- Opening Delimiter -

(** The body of the [for i in range(...)] loop of [bits_to_dna_with_crc32],
    with the loop state [address] and the position in the random draws.
    [last_bases] is the empty list throughout: the loop only ever passes
    copies of it. *)
Fixpoint segment_loop (idxs : list nat) (address : Z) (pos : nat)
    : list oligo_details * nat :=
  match idxs with
  | [] => ([], pos)
  | i :: idxs' =>
      if bool_decide (address > max_address) then ([], pos)
      else
        let last_bases : list ascii := [] in
        let address_bits := format_b 19 address in
        let address_dna := encode_bits_to_dna pos address_bits last_bases in
        let pos := (pos + length address_bits)%nat in
        let data_bits :=
          ljust 96 (slice i (i + segment_length * 8) bits) in
        let crc32_checksum_bits := calculate_crc32_checksum data_bits in
        let data_dna := encode_bits_to_dna pos data_bits last_bases in
        let pos := (pos + length data_bits)%nat in
        let crc32_dna :=
          encode_bits_to_dna pos crc32_checksum_bits last_bases in
        let pos := (pos + length crc32_checksum_bits)%nat in
        let core_oligo := address_dna ++ data_dna ++ crc32_dna in
        let complete_oligo := core_oligo in
        let complete_oligo :=
          if bool_decide (forward_primer <> [])
          then forward_primer ++ complete_oligo else complete_oligo in
        let complete_oligo :=
          if bool_decide (reverse_primer <> [])
          then complete_oligo ++ reverse_primer else complete_oligo in
        let '(rest, pos) := segment_loop idxs' (address + 1) pos in
        (OligoDetails address_bits data_bits crc32_checksum_bits
           complete_oligo :: rest, pos)
  end.

(** [bits_to_dna_with_crc32]; the input validation is vacuous on a
    [list bool].  A zero [segment_length] makes [range] raise. *)
Definition bits_to_dna_with_crc32 (pos : nat)
    : result (list oligo_details * nat) :=
  if (segment_length =? 0)%nat then Raise ValueError
  else Ok (segment_loop (py_range (length bits) (segment_length * 8)) 1 pos).

End Segments.

(** One row of the CSV file written by [save_to_csv_with_blocks] and read
    back by the decoder.  A cell that the reader may find absent (the column
    is not in the header, or the cell is the empty string) is an [option]. *)
Record csv_row : Type := CsvRow {
  col_block_index : option Z;
  col_address : list bool;
  col_data_bits : list bool;
  col_crc32 : list bool;
  col_oligo : list ascii;
  col_block_size : option Z;
  col_actual_block_size : option Z;
  col_total_file_size : option Z
}.

Section Blocks.
Variables (bits : list bool) (forward_primer reverse_primer : list ascii).
Variables (block_size_bytes total_data_size : nat).

Definition bytes_per_oligo : nat := 12.

(** The [for block_index in range(num_blocks)] loop of
    [encode_file_to_dna], producing the rows that
    [save_to_csv_with_blocks] writes. *)
Fixpoint block_loop (block_indices : list nat) (pos : nat)
    : result (list csv_row * nat) :=
  match block_indices with
  | [] => Ok ([], pos)
  | block_index :: rest =>
      let oligos_per_block :=
        ((block_size_bytes + bytes_per_oligo - 1) / bytes_per_oligo)%nat in
      let start_bit := (block_index * block_size_bytes * 8)%nat in
      let end_bit :=
        ((start_bit + block_size_bytes * 8) `min` length bits)%nat in
      let block_bits := slice start_bit end_bit bits in
      let actual_block_bytes := ((length block_bits + 7) / 8)%nat in
      let actual_oligos_needed :=
        ((actual_block_bytes + bytes_per_oligo - 1) / bytes_per_oligo)%nat in
      let max_address_for_block :=
        (oligos_per_block `min` actual_oligos_needed)%nat in
      try encoded_block <-
        bits_to_dna_with_crc32 block_bits forward_primer reverse_primer
          bytes_per_oligo (Z.of_nat max_address_for_block) pos;
      let '(block_oligos, pos) := encoded_block in
      let rows :=
        (fun o => CsvRow (Some (Z.of_nat block_index)) (address_bits o)
                    (data_bits o) (crc32_checksum_bits o) (complete_oligo o)
                    (Some (Z.of_nat block_size_bytes))
                    (Some (Z.of_nat actual_block_bytes))
                    (Some (Z.of_nat total_data_size))) <$> block_oligos in
      try encoded_rest <- block_loop rest pos;
      let '(rows', pos) := encoded_rest in
      Ok (rows ++ rows', pos)
  end.

End Blocks.

(** What [encode_file_to_dna] leaves behind: the CSV rows, and the returned
    [(number of oligos, input size, number of blocks)]. *)
Record encoded : Type := Encoded {
  csv_rows : list csv_row;
  num_oligos : nat;
  input_size : nat;
  num_blocks : nat
}.

(** [encode_file_to_dna], on the content [binary_data] of the input file. *)
Definition encode_file_to_dna (binary_data : list Z)
    (forward_primer reverse_primer : option (list ascii))
    (check_file_size : bool) (max_file_size : nat) (block_size_bytes : nat)
    : result encoded :=
  let forward_primer := default DEFAULT_FORWARD_PRIMER forward_primer in
  let reverse_primer := default DEFAULT_REVERSE_PRIMER reverse_primer in
  if bool_decide (forward_primer <> []) && negb (length forward_primer =? 22)%nat
  then Raise ValueError
  else if bool_decide (reverse_primer <> []) && negb (length reverse_primer =? 22)%nat
  then Raise ValueError
  else
    let file_size := length binary_data in
    if check_file_size && (max_file_size <? file_size)%nat then Raise ValueError
    else
      let bits := bytes_to_bits binary_data in
      let total_data_size := length binary_data in
      let total_bytes := (length bits / 8)%nat in
      if (block_size_bytes =? 0)%nat then Raise ZeroDivisionError
      else
        let num_blocks :=
          ((total_bytes + block_size_bytes - 1) / block_size_bytes)%nat in
        try all_blocks <-
          block_loop bits forward_primer reverse_primer block_size_bytes
            total_data_size (seq 0 num_blocks) 0;
        let all_oligos_with_details := fst all_blocks in
        Ok (Encoded all_oligos_with_details (length all_oligos_with_details)
              total_data_size num_blocks).

End Randomised.

End Encoder.

(** ** church_algorithm_decoder.py *)

Module Decoder.
Import PyBits.
Export Encoder(csv_row, CsvRow, col_block_index, col_address, col_data_bits,
  col_crc32, col_oligo, col_block_size, col_actual_block_size,
  col_total_file_size, slice).

Local Open Scope char_scope.

(** [BASE_TO_BIT = {'A': '0', 'C': '0', 'G': '1', 'T': '1'}]; [None] is the
    KeyError of a lookup outside the alphabet. *)
Definition BASE_TO_BIT (base : ascii) : option bool :=
  match base with
  | "A" => Some false
  | "C" => Some false
  | "G" => Some true
  | "T" => Some true
  | _ => None
  end.

Definition decode_dna_to_bits (dna_sequence : list ascii) : option (list bool) :=
  mapM BASE_TO_BIT dna_sequence.

Definition verify_crc32_checksum (data_bits checksum_bits : list bool) : bool :=
  let byte_data := to_bytes ((length data_bits + 7) / 8) (int2 data_bits) in
  let calculated_checksum := Zlib.crc32 byte_data in
  let calculated_checksum_bits := format_b 32 calculated_checksum in
  bool_decide (calculated_checksum_bits = checksum_bits).

(** The first half of [extract_oligo_parts]: [core_sequence] once the
    primers that are given and found have been removed.  A primer that is
    [None] or empty is not looked for; both are the empty list here. *)
Definition core_sequence (oligo forward_primer reverse_primer : list ascii)
    : list ascii :=
  let core_sequence := oligo in
  let core_sequence :=
    if bool_decide (forward_primer <> [])
       && bool_decide (forward_primer `prefix_of` oligo)
    then drop (length forward_primer) core_sequence else core_sequence in
  if bool_decide (reverse_primer <> [])
     && bool_decide (reverse_primer `suffix_of` core_sequence)
  then take (length core_sequence - length reverse_primer)%nat core_sequence
  else core_sequence.

(** [extract_oligo_parts]; [None] stands for the returned
    [(None, None, None)]. *)
Definition extract_oligo_parts (oligo forward_primer reverse_primer : list ascii)
    : option (list ascii * list ascii * list ascii) :=
  let core_sequence := core_sequence oligo forward_primer reverse_primer in
  if (19 + 96 <=? length core_sequence)%nat then
    Some (take 19 core_sequence,
          slice 19 (19 + 96) core_sequence,
          drop (19 + 96) core_sequence)
  else None.

(** Whitespace in the sense of [str.strip()], for the characters an [ascii]
    can hold. *)
Definition is_space (c : ascii) : bool :=
  let n := nat_of_ascii c in
  ((9 <=? n) && (n <=? 13) || (28 <=? n) && (n <=? 32)
   || (n =? 133) || (n =? 160))%nat.

Fixpoint lstrip (s : list ascii) : list ascii :=
  match s with
  | c :: s' => if is_space c then lstrip s' else s
  | [] => []
  end.

Definition strip (s : list ascii) : list ascii :=
  reverse (lstrip (reverse (lstrip s))).

Record crc_stats : Type := CrcStats {
  valid : nat;
  invalid : nat;
  missing : nat
}.

Record block_info : Type := BlockInfo {
  block_size_bytes : Z;
  block_count : nat;
  total_file_size : Z;
  actual_block_sizes : gmap Z Z;
  stats : crc_stats
}.

(** The messages collected in [errors]. *)
Inductive error : Type :=
  | FailedToExtract (row_num : nat)
  | ChecksumFailed (row_num : nat)
  | ErrorProcessing (row_num : nat).

(** The variables the row loop of [decode_oligos_from_csv] updates. *)
Record state : Type := State {
  decoded_blocks : gmap (Z * Z) (list bool);
  errors : list error;
  info : block_info;
  block_indices : gset Z
}.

- Closing Delimiter -

Copy every line that contains "Some" from the listing above.

### [Solution below]
        (fun o => CsvRow (Some (Z.of_nat block_index)) (address_bits o)
                    (Some (Z.of_nat block_size_bytes))
                    (Some (Z.of_nat actual_block_bytes))
                    (Some (Z.of_nat total_data_size))) <$> block_oligos in
  | "A" => Some false
  | "C" => Some false
  | "G" => Some true
  | "T" => Some true
    Some (take 19 core_sequence,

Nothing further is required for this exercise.